The arrow shaft bore various cuts and nicks, no doubt the legacy of whatever hooked and hideous instruments the doctor had employed during extraction. But what made this arrow so unusual and potentially so significant was the strip of papyrus unravelling from it. The papyrus had been bound around the very end of the shaft. The feathers of the fletching had been glued on top of it. The papyrus was some three inches long and about half an inch wide. Its inner face was covered with Greek characters written in a small, neat hand. There was no punctuation, but of course that was quite normal. Ballista tried to read it, but he could make out no words. All that emerged was a random-seeming sequence of Greek letters. He detached the coded message and handed it to Demetrius.
‘Who did you dig this out of?’
The doctor swallowed hard. ‘A soldier from the numerus of Ogelos,
Kyrios,
one of the conscripted townsmen.’ The man stopped. He was sweating.
‘Why did he come to you?’
‘Two of his fellow soldiers brought him,
Kyrios.
They had taken him to the doctor of the
numerus,
but he was drunk.’ The man stood straighter. ‘I never drink to excess,
Kyrios.’
He beamed at Ballista. He was still sweating.
‘And did you find out where he was when he was hit?’

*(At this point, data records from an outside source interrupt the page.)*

(** An honest publisher reports as failed an event still pending, and not also as
    published. *)
Lemma settled_consistent now result db db' :
  outbox_step (settle now result) db db' → db_ok db' →
  (∀ o, pr_Failed result ≠ "" → outbox_events db !! pr_Failed result = Some o → pending o) →
  (pr_Failed result ≠ "" → pr_Failed result ∉ pr_Published result) →
  consistent db → consistent db'.
Proof.
  intros (Es & Ep & Ed & Ho) Hok Hpub Hfail [H0 H1 H2 H3 H4 H5].
  split; [done|..]; rewrite ?Es, ?Ep, ?Ed; [| |done|done|].
  - intros sid s (i & o & Hi & Hsid & Hat)%H1. exists i. eexists. rewrite Ho, Hi. split; [done|].
    destruct (settle_same now result i o) as (_ & -> & _ & ->). done.
  - intros i j o o' Hi Hj. rewrite Ho in Hi, Hj.
    apply fmap_Some in Hi as (r & Hi & ->). apply fmap_Some in Hj as (r' & Hj & ->).
    destruct (settle_same now result i r) as (_ & -> & _).
    destruct (settle_same now result j r') as (_ & -> & _). by apply H2.
  - intros id o' Hi. rewrite Ho in Hi. apply fmap_Some in Hi as (o & Hi & ->).
    apply settle_counted; [by apply (H5 _ _ Hi)|intros Hn ->; by apply (Hpub _ Hn)|done].
Qed.

(** *** The claimed batch *)

Lemma created_le_total (a b : string * OutboxRow) : created_le a b ∨ created_le b a.
Proof. unfold created_le, time_le. lia. Qed.
#[local] Instance created_le_trans : Transitive created_le.
Proof. intros a b c. unfold created_le, time_le. lia. Qed.
#[local] Instance created_le_Total : Total created_le.
Proof. intros a b. apply created_le_total. Qed.

Lemma claimed_rows_perm locked limit db :
  ∃ rest, claimed_rows locked limit db ++ rest ≡ₚ claimable locked db ∧
    StronglySorted created_le (claimed_rows locked limit db ++ rest) ∧
    (rest ≠ [] → length (claimed_rows locked limit db) = Z.to_nat limit).
Proof.
  unfold claimed_rows. set (l := merge_sort _ _). exists (drop (Z.to_nat limit) l).
  rewrite take_drop. split; [apply merge_sort_Permutation|].
  split; [apply (StronglySorted_merge_sort _)|].
  intros Hr. rewrite length_take. assert (¬ length l ≤ Z.to_nat limit); [|lia].
  intros ?. by apply Hr, drop_ge.
Qed.

Lemma claimable_elem locked db id row :
  (id, row) ∈ claimable locked db ↔
  outbox_events db !! id = Some row ∧ pending row ∧ id ∉ locked.
Proof.
  unfold claimable. rewrite list_elem_of_filter, scan_perm, elem_of_map_to_list. naive_solver.
Qed.

Lemma claimable_NoDup locked db : NoDup (claimable locked db).*1.
Proof.
  unfold claimable. eapply sublist_NoDup; [|apply fmap_sublist, sublist_filter].
  rewrite scan_perm. apply NoDup_fst_map_to_list.
Qed.

(** What the batch has and what it leaves out. *)
Lemma claimed_facts locked limit db :
  let rows := claimed_rows locked limit db in
  NoDup rows.*1 ∧ length rows ≤ Z.to_nat limit ∧ StronglySorted created_le rows ∧
  (∀ id row, (id, row) ∈ rows → outbox_events db !! id = Some row ∧ pending row ∧ id ∉ locked) ∧
  (∀ id row, outbox_events db !! id = Some row → pending row → id ∉ locked →
     (id, row) ∈ rows ∨
     (length rows = Z.to_nat limit ∧ ∀ p, p ∈ rows → created_le p (id, row))).
Proof.
  cbn zeta. destruct (claimed_rows_perm locked limit db) as (rest & Hp & Hs & Hfull).
  assert (NoDup ((claimed_rows locked limit db ++ rest).*1)) as Hnd
    by (rewrite Hp; apply claimable_NoDup).
  rewrite fmap_app in Hnd. apply list.NoDup_app in Hnd as (Hnd & _ & _).
  apply StronglySorted_app in Hs as (Hb & Hs & _).
  split; [done|]. split; [unfold claimed_rows; rewrite length_take; lia|]. split; [done|]. split.
  - intros id row Hin. apply claimable_elem. rewrite <- Hp. apply elem_of_app. by left.
  - intros id row H1 H2 H3.
    assert ((id, row) ∈ claimed_rows locked limit db ++ rest) as [Hin|Hin]%elem_of_app;
      [rewrite Hp; by apply claimable_elem|by left|right].
    split; [apply Hfull; by destruct rest; [apply not_elem_of_nil in Hin|]|].
    intros p Hpin. by apply Hb.
Qed.

Lemma claimed_ids locked limit db :
  oe_EventID <$> (scanOutboxEvent <$> claimed_rows locked limit db) = (claimed_rows locked limit db).*1.
Proof. by rewrite <- list_fmap_compose. Qed.

Lemma StronglySorted_fmap {A B} (R : B → B → Prop) (f : A → B) l :
  StronglySorted (λ a b, R (f a) (f b)) l → StronglySorted R (f <$> l).
Proof.
  induction 1 as [|a l _ IH Ha]; cbn; [constructor|]. constructor; [done|]. by apply Forall_fmap.
Qed.

End store_facts.

Section read_back.
Context {IJ : Jsonb} {IS : PgScan} {IP : Pgconn} {W : Type} {IPool : Pool W} {IR : Rand W}.
Implicit Types (st : St W) (db : DB).

(** *** Reading a created shipment back *)

Lemma upper_not_nul c : is_upper c = true → is_ascii c && negb (Ascii.eqb c "000") = true.
Proof. by destruct c as [[] [] [] [] [] [] [] []]. Qed.

Lemma upper_text_ok s : str_forall is_upper s = true → text_ok s = true ∧ length (runes s) = String.length s.
Proof.
  intros Hs. unfold text_ok.
  assert (str_forall (λ c, is_ascii c && negb (Ascii.eqb c "000")) s = true) as Ha.
  { induction s as [|c s IH]; [done|]. cbn [str_forall] in *.
    apply andb_true_iff in Hs as [Hc Hs]. by rewrite upper_not_nul, IH. }
  assert (str_forall is_ascii s = true ∧ str_forall (λ c, negb (Ascii.eqb c "000")) s = true) as [H1 ->].
  { clear Hs. induction s as [|c s IH]; [done|]. cbn [str_forall] in *.
    rewrite !andb_true_iff in Ha. destruct Ha as [[-> ->] Ha]. by destruct (IH Ha) as [-> ->]. }
  rewrite ascii_valid by done. split; [done|]. clear Ha Hs.
  induction s as [|c s IH]; [done|]. cbn [str_forall runes] in *.
  apply andb_true_iff in H1 as [-> H1]. cbn [length String.length]. by rewrite IH.
Qed.

Lemma currency_char3 c : isCurrencyCode c = true → pg_char3 c = Ok c.
Proof.
  unfold isCurrencyCode. intros [Hl%Nat.eqb_eq Hf]%andb_true_iff.
  destruct (upper_text_ok c Hf) as [Ht Hn]. unfold pg_char3, pg_text. rewrite Ht. cbn.
  by rewrite Hn, Hl.
Qed.

Lemma filter_none {A} (P : A → Prop) `{!∀ x, Decision (P x)} l :
  (∀ x, x ∈ l → ¬ P x) → filter P l = [].
Proof.
  induction l as [|x l IH]; intros Hno; [done|].
  rewrite filter_cons_False by (apply Hno; left). apply IH. intros y Hy. apply Hno. by right.
Qed.

(** The join of a shipment that was just created has one row: its event, not
    published, and no dispatch. *)
Lemma select_created s evt db db' payload currency now :
  db_ok db → shipments db !! s_ID s = None → outbox_events db !! oe_EventID evt = None →
  oe_ShipmentID evt = s_ID s → oe_EventType evt = "shipment.created" → text_ok (s_ID s) = true →
  db' = set_outbox <[oe_EventID evt := outbox_row s evt payload]>
          (set_shipments <[s_ID s := shipment_row s currency]> db) →
  select_shipment (s_ID s) now db' =
    Ok ([(s_ID s, shipment_row s currency, Some None, None)], db').
Proof.
  intros [_ Hout Hdis _] Hs Ho Hsid Hty Htxt ->. unfold select_shipment, pg_text. rewrite Htxt. cbn.
  rewrite lookup_insert_eq.
  assert (filter (λ p, or_shipment_id p.2 = s_ID s ∧ or_event_type p.2 = "shipment.created")
    (scan (<[oe_EventID evt := outbox_row s evt payload]> (outbox_events db)))
    = [(oe_EventID evt, outbox_row s evt payload)]) as ->.
  { apply Permutation_singleton_r. rewrite scan_perm, map_to_list_insert by done.
    rewrite filter_cons_True by done. constructor.
    rewrite filter_none; [done|]. intros [id row] Hin%elem_of_map_to_list [Hid _].
    simpl in Hid. destruct (Hout _ _ Hin) as (_ & [x Hx] & _). congruence. }
  cbn. do 4 f_equal. apply dispatch_of_None. cbn. intros id row Hr Hid.
  destruct (Hdis _ _ Hr) as [[x Hx] _]. congruence.
Qed.

(** The values of a shipment and its event fit their columns, and neither
    identifier is taken. *)
Definition storable (s : Shipment) (evt : OutboxEvent) db : Prop :=
  valid_weight (s_WeightGrams s) ∧ (0 ≤ AmountCents (s_Price s))%Z ∧
  text_ok (s_ID s) = true ∧ isCurrencyCode (Currency (s_Price s)) = true ∧
  text_ok (oe_EventID evt) = true ∧ oe_ShipmentID evt = s_ID s ∧ text_ok (oe_EventType evt) = true ∧
  is_Some (jsonb_text (oe_Payload evt)) ∧
  shipments db !! s_ID s = None ∧ outbox_events db !! oe_EventID evt = None.

Lemma create_tx_runs s evt (t : tx W) :
  storable s evt (tx_db t) → tx_faults t = [] → ∃ t', create_tx s evt t = (Ok (), t').
Proof.
  intros (Hw & Ha & Hi & Hc & He & Hs & Hy & [p Hp] & Hn & Ho) Hf.
  unfold create_tx, tx_bind, tx_map_err, exec. rewrite Hf. cbn [tail].
  unfold insert_shipment, pg_text. rewrite Hi, (currency_char3 _ Hc). cbn.
  unfold valid_weight in Hw.
  rewrite (proj2 (Z.leb_le 1 (s_WeightGrams s))), (proj2 (Z.leb_le (s_WeightGrams s) 30000)),
    (proj2 (Z.leb_le 0 (AmountCents (s_Price s)))) by lia.
  rewrite (proj2 (has_shipment_false _ _) Hn). cbn.
  unfold insert_outbox, pg_text. rewrite He, Hs, Hi, Hy, Hp. cbn.
  rewrite bool_decide_eq_true_2 by done. cbn.
  rewrite (proj2 (has_shipment_true _ _)); [by eexists|cbn; by rewrite lookup_insert_eq].
Qed.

‘Oh yes, his friends told me. They said that he had always been unlucky. He was not on the wall, not even on duty. They had been drinking in The Krater all evening. They were on their way home, back to the tower just east of the postern gate. They were crossing that bit of open ground when, whoosh, out of the darkness, the arrow came down over the southern wall and hit him in the shoulder.’
‘Did he survive?’
‘Oh yes, I am a very fine doctor.’ His tone betrayed his own surprise at this outcome.
‘I can see that.’ Ballista stepped towards him again. This time he came right up to him, using his size to intimidate. ‘You will not mention this to anyone. If I hear that you have ...’ He let the threat hang.
‘No, no one,
Kyrios,
no one at all.’
‘Good. Give the soldier’s name and that of his friends to my secretary and you are free to go. You have played the part of a conscientious citizen very well.’
‘Thank you,
Kyrios,
thank you very much.’ He virtually ran to Demetrius, who had his stylus ready.
There was a loud tearing sound of something big travelling fast through the air followed by a huge crash. The doctor visibly jumped. A fine trickle of plaster came down from the ceiling. The artillery duel had been going on for six days now. Clearly the doctor had no desire to be as near to it as this requisitioned house close behind the western wall. As soon as he had gabbled the names of the soldiers, he turned and fled.
Demetrius folded his writing block and hung it back on his belt. He picked up the papyrus again and studied it. To give him time, Ballista walked across the room and poured some drinks. He gave one each to Mamurra, Castricius and Maximus, put one down near the secretary and, sitting on a table, began to sip his own.
There was the awful sound of another incoming artillery stone, another crash, and again a fine drizzle of plaster. Mamurra commented that one of the Persian stone-throwers was overshooting. Ballista nodded.